Auf Antrag soll wieder eine längere Lernzeit am Gymnasium möglich werden. An einem Gymnasium mit neunjähriger Lernzeit (G9) sollen gleichzeitig individuelle Verkürzungsmöglichkeiten angeboten werden, um das Abitur in acht Jahren abschließen zu können. Maly: „Die derzeit diskutierten Optionen öffnen viele Modelle, die an Gymnasien gleichzeitig laufen könnten: Es gibt ein G8 in Reinform. Es soll ein G9 in Reinform geben, das aber nicht so genannt wird. Und es soll ein G9 geben, das verkürzt in acht Jahren mit dem Abitur abgeschlossen werden kann – früher hat man das Überspringen genannt. Dann soll es noch ein G8 plus geben, auf dem man nach neun Jahren zum Abitur kommen kann - früher hat man das Durchfallen genannt.“

Planbarkeit

Wie Maly erläuterte, sei vom Kultusministerium bislang noch wenig Klärendes zu hören gewesen. Die zentrale Frage der Planbarkeit bleibe offen.

Die Reform des Gymnasiums soll nach den Vorstellungen der Staatsregierung innerhalb von zwei Jahren auf den Weg gebracht werden. Die aktuelle Dialogphase des Kultusministeriums soll bis Ende 2016 abgeschlossen sein. Die Entscheidungen über die Reform werden dann vom Ministerrat und vom Landtag getroffen.

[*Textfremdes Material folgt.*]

(** * anonyme.py: a shallow embedding of the IP anonymizer

    The program reads a text file, finds IPv4 / IPv6 shaped substrings with
    one regular expression and rewrites each one through the callback
    [replace_ip] passed to [re.sub]; the result replaces the file.

    Text is a [list ascii]: [\d] and [[0-9a-fA-F]] of the Python pattern are
    the ASCII classes, which is exactly Python's meaning on ASCII text.
    Exceptions are explicit: every operation that can raise returns a
    [result]. *)

From Stdlib Require Import List Ascii String Bool Arith Lia.
Import ListNotations.
Open Scope char_scope.

(** ** Exceptions *)

Inductive exn : Type :=
| LookupError   (* geoip2: AddressNotFoundError, ValueError on malformed input *)
| OSError.      (* file system failures *)

Inductive result (A : Type) : Type :=
| Ok (a : A)
| Err (e : exn).
Arguments Ok {A} a.
Arguments Err {A} e.

Definition bind {A B} (r : result A) (f : A -> result B) : result B :=
  match r with Ok a => f a | Err e => Err e end.

Notation "x <- c ;; k" := (bind c (fun x => k))
  (at level 61, c at next level, right associativity).

(** [try: body except: handler] *)
Definition try_except {A} (body : result A) (handler : exn -> result A) : result A :=
  match body with Ok a => Ok a | Err e => handler e end.

(** ** Characters and Python string helpers *)

(** The text is modelled as ASCII characters. Python's [\d] also matches
    non-ASCII decimal digits of the UTF-8-decoded input, which [list ascii]
    does not represent: every statement below is about ASCII text. *)
Definition text := list ascii.

Definition txt (s : string) : text := list_ascii_of_string s.

Definition ascii_eqb (a b : ascii) : bool := if ascii_dec a b then true else false.

Definition in_range (lo hi c : ascii) : bool :=
  Nat.leb (nat_of_ascii lo) (nat_of_ascii c) && Nat.leb (nat_of_ascii c) (nat_of_ascii hi).

(** [\d] on ASCII characters *)
Definition is_digit (c : ascii) : bool := in_range "0" "9" c.

(** [[0-9a-fA-F]] *)
Definition is_hex (c : ascii) : bool :=
  in_range "0" "9" c || in_range "a" "f" c || in_range "A" "F" c.

(** Python [==] on [str]. *)
Fixpoint text_eqb (s t : text) : bool :=
  match s, t with
  | [], [] => true
  | a :: s', b :: t' => ascii_eqb a b && text_eqb s' t'
  | _, _ => false
  end.

(** [s.split(sep)] *)
Fixpoint split_on (sep : ascii) (s : text) : list text :=
  match s with
  | [] => [[]]
  | c :: s' =>
      let rest := split_on sep s' in
      if ascii_eqb c sep then [] :: rest
      else match rest with
           | w :: ws => (c :: w) :: ws
           | [] => [[c]]
           end
  end.

(** [sep.join(ws)] *)
Fixpoint join (sep : ascii) (ws : list text) : text :=
  match ws with
  | [] => []
  | [w] => w
  | w :: ws' => w ++ sep :: join sep ws'
  end.

(** ** The exclusion list ([excluded_ips]) *)

Definition excluded_ips : list text := map txt [
    "127.0.0.1"; "127.0.0.2"; "148.251.207.64"; "148.251.207.65"; "148.251.207.66";
    "148.251.207.67"; "148.251.207.68"; "148.251.207.69"; "148.251.207.70";
    "148.251.207.71"; "148.251.207.72"; "148.251.207.73"; "148.251.207.74";
    "148.251.207.75"; "148.251.207.76"; "148.251.207.77"; "148.251.207.78";
    "148.251.207.79"; "2a01:4f8:173:2203:0:0:0:2"; "2a01:4f8:173:2203:0:0:0:64";
    "2a01:4f8:173:2203:0:0:0:65"; "2a01:4f8:173:2203:0:0:0:66"; "2a01:4f8:173:2203:0:0:0:67";
    "2a01:4f8:173:2203:0:0:0:68"; "2a01:4f8:173:2203:0:0:0:69"; "2a01:4f8:173:2203:0:0:0:70";
    "2a01:4f8:173:2203:0:0:0:71"; "2a01:4f8:173:2203:0:0:0:72"; "2a01:4f8:173:2203:0:0:0:73";
    "2a01:4f8:173:2203:0:0:0:74"; "2a01:4f8:173:2203:0:0:0:75"; "2a01:4f8:173:2203:0:0:0:76";
    "2a01:4f8:173:2203:0:0:0:77"; "2a01:4f8:173:2203:0:0:0:78"; "2a01:4f8:173:2203:0:0:0:79"
  ]%string.

(** [ip_address in excluded_ips] *)
Definition is_excluded (ip : text) : bool := existsb (text_eqb ip) excluded_ips.

(** ** [anonymize_ipv4] and [anonymize_ipv6] *)

Definition anonymize_ipv4 (ip_address : text) : text :=
  let octets := split_on "." ip_address in
  let anonymized_octets := firstn 2 octets ++ [txt "XXX"; txt "XXX"] in
  join "." anonymized_octets.

(** [['XXXX'] * (8 - len(groups))]: a negative count gives the empty list,
    as the truncated subtraction on [nat] does. *)
Definition anonymize_ipv6 (ip_address : text) : text :=
  let groups := split_on ":" ip_address in
  let anonymized_groups := firstn 2 groups ++ repeat (txt "XXXX") (8 - List.length groups) in
  join ":" anonymized_groups.

(** ** Python's [re] matcher, restricted to the constructs of [ip_pattern]

    A backtracking matcher in continuation-passing style, as [sre] runs:
    alternatives are tried in order, [?] and [{lo,hi}] are greedy and give
    back one repetition at a time when the rest of the pattern fails. The
    only capture is the named group [ip]. *)

Inductive regex : Type :=
| RChar (p : ascii -> bool)          (* a character class or literal *)
| RSeq (r1 r2 : regex)
| RAlt (r1 r2 : regex)               (* r1|r2 *)
| ROpt (r : regex)                   (* r? *)
| RRep (r : regex) (lo hi : nat)     (* r{lo,hi} *)
| RGroup (r : regex).                (* (?P<ip>r) *)

Definition cap := option text.
Definition answer := option (text * cap).
Definition cont := text -> cap -> answer.

(** [r] exactly [n] times, then [k] *)
Fixpoint rep_exact (m : text -> cap -> cont -> answer) (n : nat)
    (s : text) (g : cap) (k : cont) : answer :=
  match n with
  | 0 => k s g
  | S n' => m s g (fun s1 g1 => rep_exact m n' s1 g1 k)
  end.

(** [r] at most [n] more times, greedily, then [k] *)
Fixpoint rep_upto (m : text -> cap -> cont -> answer) (n : nat)
    (s : text) (g : cap) (k : cont) : answer :=
  match n with
  | 0 => k s g
  | S n' =>
      match m s g (fun s1 g1 => rep_upto m n' s1 g1 k) with
      | Some a => Some a
      | None => k s g
      end
  end.

Fixpoint mt (r : regex) (s : text) (g : cap) (k : cont) : answer :=
  match r with
  | RChar p => match s with c :: s' => if p c then k s' g else None | [] => None end
  | RSeq r1 r2 => mt r1 s g (fun s1 g1 => mt r2 s1 g1 k)
  | RAlt r1 r2 =>
      match mt r1 s g k with Some a => Some a | None => mt r2 s g k end
  | ROpt r1 =>
      match mt r1 s g k with Some a => Some a | None => k s g end
  | RRep r1 lo hi =>
      rep_exact (mt r1) lo s g (fun s1 g1 => rep_upto (mt r1) (hi - lo) s1 g1 k)
  | RGroup r1 =>
      mt r1 s g (fun s1 g1 => k s1 (Some (firstn (List.length s - List.length s1) s)))
  end.

Definition lit (c : ascii) : regex := RChar (ascii_eqb c).
Definition digit : regex := RChar is_digit.
Definition hexd : regex := RChar is_hex.

(** [(?:\d{1,3}\.){3}\d{1,3}] *)
Definition ipv4_re : regex :=
  RSeq (RRep (RSeq (RRep digit 1 3) (lit ".")) 3 3) (RRep digit 1 3).

(** [(?:[0-9a-fA-F]{1,4}:){7}[0-9a-fA-F]{1,4}] *)
Definition ipv6_re : regex :=
  RSeq (RRep (RSeq (RRep hexd 1 4) (lit ":")) 7 7) (RRep hexd 1 4).

(** [\[?(?P<ip>...|...)\]?] *)
Definition ip_pattern : regex :=
  RSeq (ROpt (lit "[")) (RSeq (RGroup (RAlt ipv4_re ipv6_re)) (ROpt (lit "]"))).

(** A match object: [match.group()] and [match.group('ip')]. *)
Record Match : Type := mkMatch { m_group : text; m_ip : text }.

(** [pattern.match(s)] at the current position. *)
Definition match_at (s : text) : option Match :=
  match mt ip_pattern s None (fun s1 g1 => Some (s1, g1)) with
  | Some (rest, Some ip) => Some (mkMatch (firstn (List.length s - List.length rest) s) ip)
  | _ => None
  end.
(** ** [replace_ip], the callback of [re.sub]

    [reader.country(ip).country.iso_code], formatted by the f-string: [Ok cc]
    is the text put between the brackets, [Err] the exception the lookup
    raises (address not in the database, malformed address). *)

Definition Reader := text -> result text.

Definition replace_ip (reader : Reader) (replace_with_country_code : bool)
    (m : Match) : result text :=
  let ip_address := m_ip m in
  if is_excluded ip_address then Ok (m_group m)      (* preserve brackets if present *)
  else
    try_except
      (if replace_with_country_code then
         country_code <- reader ip_address ;;
         Ok (["["] ++ country_code ++ ["]"])
       else if existsb (ascii_eqb ".") ip_address then Ok (anonymize_ipv4 ip_address)
       else Ok (anonymize_ipv6 ip_address))
      (fun _ => Ok (m_group m)).                   (* return original if unable to process *)

(** ** [re.sub(pattern, repl, content)]

    Scans left to right; at each position not covered by the previous match
    it tries the pattern; on a match it emits [repl(match)] and resumes after
    the match ([skip] counts the characters of the match still to pass
    over), otherwise it copies the character. An exception raised by [repl]
    propagates out of [re.sub]. The pattern never matches the empty string,
    so the special handling of empty matches never applies. *)

Fixpoint re_sub_go (repl : Match -> result text) (s : text) (skip : nat) : result text :=
  match s with
  | [] => Ok []
  | c :: s' =>
      match skip with
      | S skip' => re_sub_go repl s' skip'
      | 0 =>
          match match_at s with
          | Some m =>
              r <- repl m ;;
              out <- re_sub_go repl s' (List.length (m_group m) - 1) ;;
              Ok (r ++ out)
          | None =>
              out <- re_sub_go repl s' 0 ;;
              Ok (c :: out)
          end
      end
  end.

Definition re_sub (repl : Match -> result text) (s : text) : result text :=
  re_sub_go repl s 0.

(** [anonymize_ip_addresses]: [Reader(geolite_database)] is the opened
    database, or the exception raised when it cannot be opened. *)
Definition anonymize_ip_addresses (content : text) (geolite_database : result Reader)
    (replace_with_country_code : bool) : result text :=
  reader <- geolite_database ;;
  re_sub (replace_ip reader replace_with_country_code) content.

(** The same left-to-right scan as [re.sub], recording the partition of the
    input into copied characters and matches ([re.finditer] plus the text
    between the matches). *)

Inductive seg : Type :=
| Plain (c : ascii)
| Hit (m : Match).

Bis Ende des Schuljahres 2016/17 sollen die rechtlichen Fragen geklärt sein und die Reform-Entwürfe erarbeitet und beschlossen werden.

Die sogenannten Schulfamilien an den jeweiligen Gymnasien sollen im Schuljahr 2017/18 Zeit zur Meinungsbildung erhalten, ob ein Antrag auf Einführung der verlängerten Lernzeit gestellt werden soll. Ab dem Schuljahr 2018/19 ist die Umsetzung geplant. Die Umstellung kann von jedem Gymnasium und seiner Schulfamilie mit einem individuellen Antrag angestoßen werden.

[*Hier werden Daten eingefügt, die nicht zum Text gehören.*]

(** Assignments to the attributes that change after construction. *)
Definition with_arrays (b : Buffer) (acts terms rews obs next_obs : ndarray V)
  : Buffer :=
  {| k := k b; t_fn := t_fn b; internal_keys := internal_keys b;
     goal_keys := goal_keys b; max_size := max_size b; env := env b;
     fraction_goals_rollout_goals := fraction_goals_rollout_goals b;
     fraction_goals_env_goals := fraction_goals_env_goals b;
     ob_keys_to_save := ob_keys_to_save b;
     observation_key := observation_key b;
     desired_goal_key := desired_goal_key b;
     achieved_goal_key := achieved_goal_key b;
     _action_dim := _action_dim b;
     _actions := acts; _terminals := terms; _rewards := rews;
     _obs := obs; _next_obs := next_obs;
     _top := _top b; _size := _size b;
     rerendering_env := rerendering_env b |}.

Definition with_pointers (b : Buffer) (top size : Z) : Buffer :=
  {| k := k b; t_fn := t_fn b; internal_keys := internal_keys b;
     goal_keys := goal_keys b; max_size := max_size b; env := env b;
     fraction_goals_rollout_goals := fraction_goals_rollout_goals b;
     fraction_goals_env_goals := fraction_goals_env_goals b;
     ob_keys_to_save := ob_keys_to_save b;
     observation_key := observation_key b;
     desired_goal_key := desired_goal_key b;
     achieved_goal_key := achieved_goal_key b;
     _action_dim := _action_dim b;
     _actions := _actions b; _terminals := _terminals b;
     _rewards := _rewards b; _obs := _obs b; _next_obs := _next_obs b;
     _top := top; _size := size;
     rerendering_env := rerendering_env b |}.

Definition set_self (b : Buffer) : Exec World unit := λ w,
  (Return tt, {| self := b; rng := rng w; stdout := stdout w |}).

(** [print(x)] *)
Definition print (x : Printed V) : Exec World unit := λ w,
  (Return tt, {| self := self w; rng := rng w; stdout := stdout w ++ [x] |}).

(** [self.<array>[self._top] = value] *)
Definition store (array : Buffer → ndarray V)
    (update : Buffer → ndarray V → Buffer) (value : Row V) : Exec World unit :=
  w ← get;
  a ← lift (setitem_row (array (self w)) (_top (self w)) value);
  set_self (update (self w) a).

Definition _advance : Exec World unit :=
  w ← get;
  let b := self w in
  _ ← (if bool_decide (max_size b = 0) then raise ZeroDivisionError else mret tt);
  let top := (_top b + 1) `mod` max_size b in
  let size := if bool_decide (_size b < max_size b) then _size b + 1 else _size b in
  set_self (with_pointers b top size).

Definition add_sample (obs action reward terminal next_obs : Row V)
  : Exec World unit :=
  _ ← store _actions
        (λ b a, with_arrays b a (_terminals b) (_rewards b) (_obs b) (_next_obs b))
        action;
  _ ← store _rewards
        (λ b a, with_arrays b (_actions b) (_terminals b) a (_obs b) (_next_obs b))
        reward;
  _ ← store _terminals
        (λ b a, with_arrays b (_actions b) a (_rewards b) (_obs b) (_next_obs b))
        terminal;
  _ ← try_except
        (_ ← store _obs
               (λ b a, with_arrays b (_actions b) (_terminals b) (_rewards b) a (_next_obs b))
               obs;
         store _next_obs
               (λ b a, with_arrays b (_actions b) (_terminals b) (_rewards b) (_obs b) a)
               next_obs)
        (λ e,
           w ← get;
           _ ← print (PrintException "[DEBUG] Ran into exception:" e);
           _ ← print (PrintInt "[INFO] self._top = %d" (_top (self w)));
           _ ← print (PrintText "[INFO] obs");
           _ ← print (PrintValue obs);
           _ ← print (PrintText "[INFO] next_obs");
           _ ← print (PrintValue next_obs);
           _ ← print (PrintText "[INFO] terminal");
           _ ← print (PrintValue terminal);
           raise e);
  _advance.

Definition num_steps_can_sample (b : Buffer) : Z := _size b.

(** [np.random.choice(a, size, replace=True)] on the generator of the
    world. *)
Definition choice (a : list Z) (size : Z) : Exec World (list Z) := λ w,
  match random_choice a size (rng w) with
  | Raise e => (Raise e, w)
  | Return (xs, g) =>
      (Return xs, {| self := self w; rng := g; stdout := stdout w |})
  end.

(** The arrays and lists that the relabeling loop of [add_path] fills. *)
Record Relabel : Type := {
  r_states : list (Row V);
  r_kactions : ndarray V;
  r_kgoals : ndarray V;
  r_sampled_idx : list Z;
}.

(** The body of the first loop of [add_path]: the sample of step [i]. *)
Definition add_original (path : Path V) (i : Z) : Exec World Flow :=
  o ← lift (d ← getitem (observations path) i; dict_getitem d "observation");
  a ← lift (getitem (actions path) i);
  r ← lift (getitem (rewards path) i);
  t ← lift (getitem (terminals path) i);
  o' ← lift (d ← getitem (next_observations path) i; dict_getitem d "observation");
  _ ← add_sample o a r t o';
  mret Continue.

(** The body of the loop over [enumerate(selected_idx)]. *)
Definition relabel_fill (path : Path V) (k : Z) (i : Z) (acc : Relabel)
    (j_idx : nat * Z) : result Relabel :=
  let '(j, sampled_goal_idx) := j_idx in
  s ← (d ← getitem (observations path) i; dict_getitem d "save_state");
  a ← getitem (actions path) i;
  ka ← setitem_row (r_kactions acc) (i * k + Z.of_nat j) a;
  g ← (d ← getitem (observations path) sampled_goal_idx;
       dict_getitem d "achieved_goal");
  kg ← setitem_row (r_kgoals acc) (i * k + Z.of_nat j) g;
  Return {| r_states := r_states acc ++ [s]; r_kactions := ka; r_kgoals := kg;
            r_sampled_idx := r_sampled_idx acc ++ [sampled_goal_idx] |}.

(** The body of the second loop of [add_path]: the goals of step [i]. *)
Definition relabel_step (path : Path V) (path_len k : Z) (i : Z) (acc : Relabel)
  : Exec World (Flow * Relabel) :=
  if bool_decide (i = path_len - 1) then mret (Break, acc)
  else
    selected_idx ← choice (py_range (i + 1) path_len) k;
    acc ← lift (foldM (relabel_fill path k i) acc
                  (imap (λ j x, (j, x)) selected_idx));
    mret (Continue, acc).

(** The second loop of [add_path]. *)
Fixpoint relabel_loop (path : Path V) (path_len k : Z) (l : list Z)
    (acc : Relabel) : Exec World Relabel :=
  match l with
  | [] => mret acc
  | i :: l' =>
      '(c, acc) ← relabel_step path path_len k i acc;
      match c with
      | Continue => relabel_loop path path_len k l' acc
      | Break => mret acc
      end
  end.

(** The body of the last loop of [add_path]: the sample rendered for the
    relabeled transition number [i]. *)
Definition add_rendered (path : Path V) (acc : Relabel)
    (i_tupl : Z * (Row V * Row V * Row V * Row V)) : Exec World Flow :=
  let '(i, tupl) := i_tupl in
  let '(obs_before, r, d, obs_after) := tupl in
  w ← get;
  f ← lift (match t_fn (self w) with
            | Some f => Return f
            | None => Raise TypeError
            end);
  let obs_before := f obs_before in
  let obs_after := f obs_after in
  ka ← lift (getitem (rows (r_kactions acc)) i);
  _ ← (if bool_decide (k (self w) = 0) then raise ZeroDivisionError
       else mret tt);
  t ← lift (getitem (terminals path) (i `div` k (self w)));
  _ ← add_sample obs_before ka r t obs_after;
  mret Continue.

Voraussetzung für die Genehmigungsfähigkeit soll die Einstimmigkeit der Schulfamilie sowie die Zustimmung des kommunalen Schulaufwandsträgers sein. Die Genehmigung des jeweiligen Antrags will sich das Kultusministerium vorbehalten.

In der bisherigen Pilotphase mit 47 Pilotschulen haben sich 60 bis 70 Prozent der Eltern und Schüler für eine verlängerte Lernzeit entschieden.